Test confirms: a typed ü is different from a ü copied from the finder. This blows my mind.
In a normal s.replace function, this does not matter. But in RegEx it does.
There are more than one “ü” depending on the encoding. Only in UTF-8 there are 2.
ü as one codepoint, and ü as u codepoint + combining ¨ codepoint.
They look the same, but internally are different byte codes.
Not crazy: there is a difference between the two…
ü typed as item name in the Finder (*) is <> from ü typed in Xojo who is UTF-8 (AFAIK).
I do not know the “Finder Encoding”…
- Read with FolderItem1.Display…
Go Figure !
I’m pretty sure you can’t replace multiple characters with others in ONE regex
except if @Kem_Tekinay proves the contrary (and he is capable of…)

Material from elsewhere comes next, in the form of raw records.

(* ===== verification/Validator.v ===== *)
(** * Validator: [validateField] (DynamicForm.jsx lines 8-31)

    [validateField(key, value)] returns an error message or [null].  The
    value is a field value of [formData]: a string, or [undefined] for a
    field never typed into ([None]).  The rules are tried in the order of
    the source:
    - [!value] (undefined or the empty string): ["<key> is required."];
    - [age]: [value < 1 || value > 120], with JS Number semantics
      ([JsNumber]): a NaN value passes both comparisons;
    - [zipCode], [cardNumber], [cvv]: [/^\d{6}$/], [/^\d{16}$/], [/^\d{3}$/]
      tested with [regex_test] ([JsString]);
    - [expiryDate]: [new Date(value) <= new Date()] on time values
      ([JsDate]), the clock reading being the parameter [now];
    - any other key: required only.
    The date engine is a section [Context]: every theorem holds for every
    engine behaviour outside the ISO date-only forms. *)

From S2P Require Import Prelude JsString JsObject JsNumber JsDate Catalog.
From Stdlib Require Import String QArith Lqa.
Close Scope Q_scope.
Open Scope string_scope.

Section Validator.
Context `{DateEngine}.

Definition msg_required (key : string) : string := key ++ " is required.".
Definition msg_age (key : string) : string := key ++ " must be between 1 and 120.".
Definition msg_zip (key : string) : string := key ++ " must be a 6-digit number.".
Definition msg_card (key : string) : string := key ++ " must be a 16-digit number.".
Definition msg_expiry (key : string) : string := key ++ " must be a valid future date.".
Definition msg_cvv (key : string) : string := key ++ " must be a 3-digit number.".

(** The rules after the required check, on a non-empty string [v]. *)
Definition validate_rules (now : Z) (key v : string) : option string :=
  if String.eqb key "age" &&
     (js_lt (string_to_number v) (num_lit 1) || js_gt (string_to_number v) (num_lit 120))
  then Some (msg_age key)
  else if String.eqb key "zipCode" && negb (regex_test (re_digits 6) v)
  then Some (msg_zip key)
  else if String.eqb key "cardNumber" && negb (regex_test (re_digits 16) v)
  then Some (msg_card key)
  else if String.eqb key "expiryDate" && date_le (new_date_string v) (new_date_now now)
  then Some (msg_expiry key)
  else if String.eqb key "cvv" && negb (regex_test (re_digits 3) v)
  then Some (msg_cvv key)
  else None.

Definition validateField (now : Z) (key : string) (value : option string) : option string :=
  match value with
  | Some v => if negb (truthy_opt (Some v)) then Some (msg_required key)
              else validate_rules now key v
  | None => Some (msg_required key)
  end.

End Validator.

(** ** Lemmas *)

Section ValidatorLemmas.
Context `{DateEngine}.

(** The keys with a rule beyond the required check. *)
Definition rule_keys : list string := ["age"; "zipCode"; "cardNumber"; "expiryDate"; "cvv"].

Lemma validateField_falsy (now : Z) (key : string) (v : option string) :
  truthy_opt v = false -> validateField now key v = Some (msg_required key).
Proof. destruct v as [v|]; simpl; [|done]. intros ->. done. Qed.

Lemma validateField_truthy (now : Z) (key v : string) :
  v <> "" -> validateField now key (Some v) = validate_rules now key v.
Proof.
  intros Hv. simpl. destruct (String.eqb_spec v "") as [->|]; [done|]. done.
Qed.

(** Every message is a non-empty string: [if (error)] sees each one. *)
Lemma validateField_msg_nonempty (now : Z) (key : string) (v : option string) (e : string) :
  validateField now key v = Some e -> e <> "".
Proof.
  intros Hv He. subst e. unfold validateField, validate_rules in Hv.
  destruct v as [v|]; repeat case_match; simplify_eq; destruct key; discriminate.
Qed.

(** A key without a rule is only required. *)
Theorem validateField_other (now : Z) (key : string) (v : option string) :
  ~ In key rule_keys ->
  validateField now key v = if truthy_opt v then None else Some (msg_required key).
Proof.
  intros Hk. destruct (truthy_opt v) eqn:Ht; [|by apply validateField_falsy].
  destruct v as [v|]; [|discriminate]. simpl in Ht.
  rewrite validateField_truthy by (by destruct (String.eqb_spec v "")).
  unfold validate_rules.
  repeat match goal with
  | |- context [String.eqb key ?k] =>
      destruct (String.eqb_spec key k) as [->|_]; [exfalso; apply Hk; simpl; tauto|]
  end. done.
Qed.

(** Rules other than [expiryDate] do not read the clock. *)
Theorem validateField_clock_independent (now now' : Z) (key : string) (v : option string) :
  key <> "expiryDate" -> validateField now key v = validateField now' key v.
Proof.
  intros Hk. destruct v as [v|]; simpl; [|done].
  destruct (negb _); [done|]. unfold validate_rules.
  apply String.eqb_neq in Hk. by rewrite Hk.
Qed.

(** C9: The digit rules: [zipCode], [cardNumber] and [cvv] accept exactly the
    strings of 6, 16 and 3 decimal digits. *)
Theorem validate_digits_rule (now : Z) (key : string) (n : nat) (v : string) :
  (key = "zipCode" /\ n = 6%nat) \/ (key = "cardNumber" /\ n = 16%nat) \/
  (key = "cvv" /\ n = 3%nat) ->
  validateField now key (Some v) = None <-> digits_exactly n v = true.
Proof.
  intros Hk. destruct (String.eqb_spec v "") as [->|Hv].
  - simpl. split; [discriminate|].
    by destruct_or! Hk; destruct Hk as [-> ->].
  - rewrite validateField_truthy by done. unfold validate_rules.
    assert (Hr : forall n, regex_test (re_digits n) v = digits_exactly n v).
    { intros n'. unfold regex_test, digits_exactly.
      rewrite <- length_list_ascii_of_string. apply search_re_digits. }
    rewrite !Hr.
    destruct_or! Hk; destruct Hk as [-> ->]; simpl;
      destruct (digits_exactly _ v); simpl; split; done.
Qed.

(** C10: [age]: a string of decimal digits passes exactly when its value is
    between 1 and 120 (values below 2^53, which convert exactly). *)
Theorem validate_age_digits (now : Z) (v : string) :
  v <> "" -> forallb is_ascii_digit (list_ascii_of_string v) = true ->
  (decimal_value v < 2 ^ 53)%Z ->
  validateField now "age" (Some v) = None <-> (1 <= decimal_value v <= 120)%Z.
Proof.
  intros Hv Hd Hb. rewrite validateField_truthy by done. unfold validate_rules.
  rewrite string_to_number_digits_exact by done.
  change (JFin (inject_Z (decimal_value v))) with (num_lit (decimal_value v)).
  rewrite js_lt_int, js_gt_int. simpl.
  destruct (Z.ltb_spec (decimal_value v) 1), (Z.ltb_spec 120 (decimal_value v));
    simpl; split; intros; try done; lia.
Qed.


(** C11: [expiryDate]: a date written ["YYYY-MM-DD"] passes exactly when its UTC
    midnight is after the clock. *)
Theorem validate_expiry_iso (now y m d : Z) :
  (0 <= y <= 9999)%Z -> (1 <= m <= 12)%Z -> (1 <= d <= 31)%Z ->
  (Z.abs now <= 8640000000000000)%Z ->
  validateField now "expiryDate" (Some (iso_date_string y m d)) = None <->
  (now < date_value y m d)%Z.
Proof.
  intros Hy Hm Hd Hn. rewrite validateField_truthy by apply iso_date_string_nonempty.
  unfold validate_rules. simpl.
  rewrite new_date_iso by done. unfold new_date_now.
  rewrite time_clip_some, date_le_some by done.
  destruct (Z.leb_spec (date_value y m d) now); simpl; split; intros; try done; lia.
Qed.

(** C26: [expiryDate]: a string that is no valid date (an Invalid Date, time
    value NaN) passes, since [NaN <= t] is false. *)
Theorem validate_expiry_invalid_date (now : Z) (v : string) :
  v <> "" -> new_date_string v = None -> validateField now "expiryDate" (Some v) = None.
Proof.
  intros Hv Hn. rewrite validateField_truthy by done. unfold validate_rules. simpl.
  rewrite Hn. by autorewrite with jsrw.
Qed.

(** [expiryDate]: once rejected at a clock reading, a value stays rejected
    at every later reading (the validity window only closes). *)
Theorem validate_expiry_persists (now now' : Z) (v : option string) :
  (now <= now')%Z -> (Z.abs now' <= 8640000000000000)%Z ->
  validateField now "expiryDate" v <> None -> validateField now' "expiryDate" v <> None.
Proof.
  intros Hle Hb. destruct v as [v|]; simpl; [|done].
  destruct (negb _); [done|]. unfold validate_rules. simpl.
  destruct (date_le (new_date_string v) (new_date_now now)) eqn:Hd; simpl; [|done].
  by rewrite (date_le_clock_mono _ now now').
Qed.

(** The spec's [age] boundary: 1 and 120 are valid, 0 and 121 are not. *)
Theorem age_boundary (now : Z) :
  validateField now "age" (Some "1") = None /\ validateField now "age" (Some "120") = None /\
  validateField now "age" (Some "0") = Some (msg_age "age") /\
  validateField now "age" (Some "121") = Some (msg_age "age").
Proof. vm_compute. split_and!; reflexivity. Qed.

(** [Qlt_bool] decides [<] on rationals. *)
Lemma Qlt_bool_iff (a b : Q) : Qlt_bool a b = true <-> (a < b)%Q.
Proof.
  unfold Qlt_bool. rewrite negb_true_iff. split; intros Hab.
  - apply Qnot_le_lt. intros Hle. apply Qle_bool_iff in Hle. congruence.
  - destruct (Qle_bool b a) eqn:Hle; [|done]. apply Qle_bool_iff in Hle. exfalso. by apply (Qlt_not_le a b).
Qed.

Lemma Qlt_bool_false (a b : Q) : Qlt_bool a b = false <-> (b <= a)%Q.
Proof.
  unfold Qlt_bool. rewrite negb_false_iff. apply Qle_bool_iff.
Qed.

(** C32: [age] passes exactly when the value is non-empty and [Number(value)]
    is NaN or a number between 1 and 120: the rule is [value < 1 ||
    value > 120] on the converted Number, so every StringNumericLiteral
    (exponent, hexadecimal, surrounding white space, a decimal that rounds
    to 120) is judged by its binary64 value, and every non-number passes. *)
Theorem validate_age_number (now : Z) (v : string) :
  validateField now "age" (Some v) = None <->
  v <> "" /\ (string_to_number v = JNaN \/
              exists q, string_to_number v = JFin q /\ (1 <= q <= 120)%Q).
Proof.
  destruct (String.eqb_spec v "") as [->|Hv]; [simpl; split; [discriminate|by intros []]|].
  rewrite validateField_truthy by done. unfold validate_rules. simpl.
  destruct (string_to_number v) as [|[]|q]; simpl.
  - split; [|done]. intros _. split; [done|]. by left.
  - split; [discriminate|]. intros [_ [|(? & ? & _)]]; discriminate.
  - split; [discriminate|]. intros [_ [|(? & ? & _)]]; discriminate.
  - unfold num_lit. change (inject_Z 1) with 1%Q. change (inject_Z 120) with 120%Q.
    cbn [js_lt js_gt is_less_than]. transitivity (1 <= q <= 120)%Q.
    + destruct (Qlt_bool q 1) eqn:H1; [apply Qlt_bool_iff in H1|apply Qlt_bool_false in H1];
        (destruct (Qlt_bool 120 q) eqn:H2; [apply Qlt_bool_iff in H2|apply Qlt_bool_false in H2]);
        simpl; split; intros Hx; try done; try (exfalso; lra); split; lra.
    + split; [intros Hq; split; [done|right; by exists q]|].
      by intros [_ [|(q' & [= <-] & Hq)]].
Qed.

End ValidatorLemmas.

(** ** Witnesses *)

Lemma validate_age_digits_witness :
  @validateField strict_engine 0 "age" (Some "120") = None <->
  (1 <= decimal_value "120" <= 120)%Z.
Proof. apply validate_age_digits; [discriminate | reflexivity | vm_compute; reflexivity]. Defined.


Lemma validate_expiry_iso_witness :
  @validateField strict_engine 1700000000000 "expiryDate" (Some (iso_date_string 2030 1 1)) = None <->
  (1700000000000 < date_value 2030 1 1)%Z.
Proof. apply validate_expiry_iso; lia. Defined.

Lemma validate_expiry_invalid_date_witness :
  @validateField strict_engine 1700000000000 "expiryDate" (Some "2024-13-01") = None.
Proof. apply validate_expiry_invalid_date; [discriminate | vm_compute; reflexivity]. Defined.

Lemma validate_expiry_persists_witness :
  @validateField strict_engine 2000000000000 "expiryDate" (Some "2030-01-01") <> None.
Proof.
  apply (validate_expiry_persists 1900000000000); [lia | lia | vm_compute; discriminate].
Defined.

Lemma validate_digits_rule_witness :
  @validateField strict_engine 0 "zipCode" (Some "560001") = None <-> digits_exactly 6 "560001" = true.
Proof. apply validate_digits_rule. left. split; reflexivity. Defined.

Lemma validateField_other_witness :
  @validateField strict_engine 0 "firstName" (Some "   ") =
  if truthy_opt (Some "   ") then None else Some (msg_required "firstName").
Proof. apply validateField_other. vm_compute. intros [H|[H|[H|[H|[H|[]]]]]]; discriminate. Defined.

Lemma validateField_clock_independent_witness :
  @validateField strict_engine 0 "cvv" (Some "12") = @validateField strict_engine 1 "cvv" (Some "12").
Proof. apply validateField_clock_independent. discriminate. Defined.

you need one regex for each kind of characters you want to replace
ex: [ÀÁÂÃÄÅ] → A, [ÈÉÊË]->E, etc…
What I found in Xojo: the Encoding of a text (• test ü ä 123) typed and copied from the finder are both UTF-8. But the length/length(bytes) is different: 14/18 vs 16/20. Does this information lead somehow to a solution?
The web shows these kinds of examples:
var article = a.replace(/ |\./g, "_").replace(/\r?\n|\r|\$|\#|\[|\]/g, "")
But I don’t know if Xojo RegEx can handle this, appears not to be standard.
As already said, looks the same they aren’t:
Const addsDiaeresis = &u0308
Var uUmlautPreComposed As String = "ü"
Var uUmlautComposite As String = "u"+addsDiaeresis
Can I convert one into the other so I can use them as expected?
Replace both.
User won’t
Your code can.
I am not going to code every single character in any format, text must be unified.
Ok
I appreciate your effort!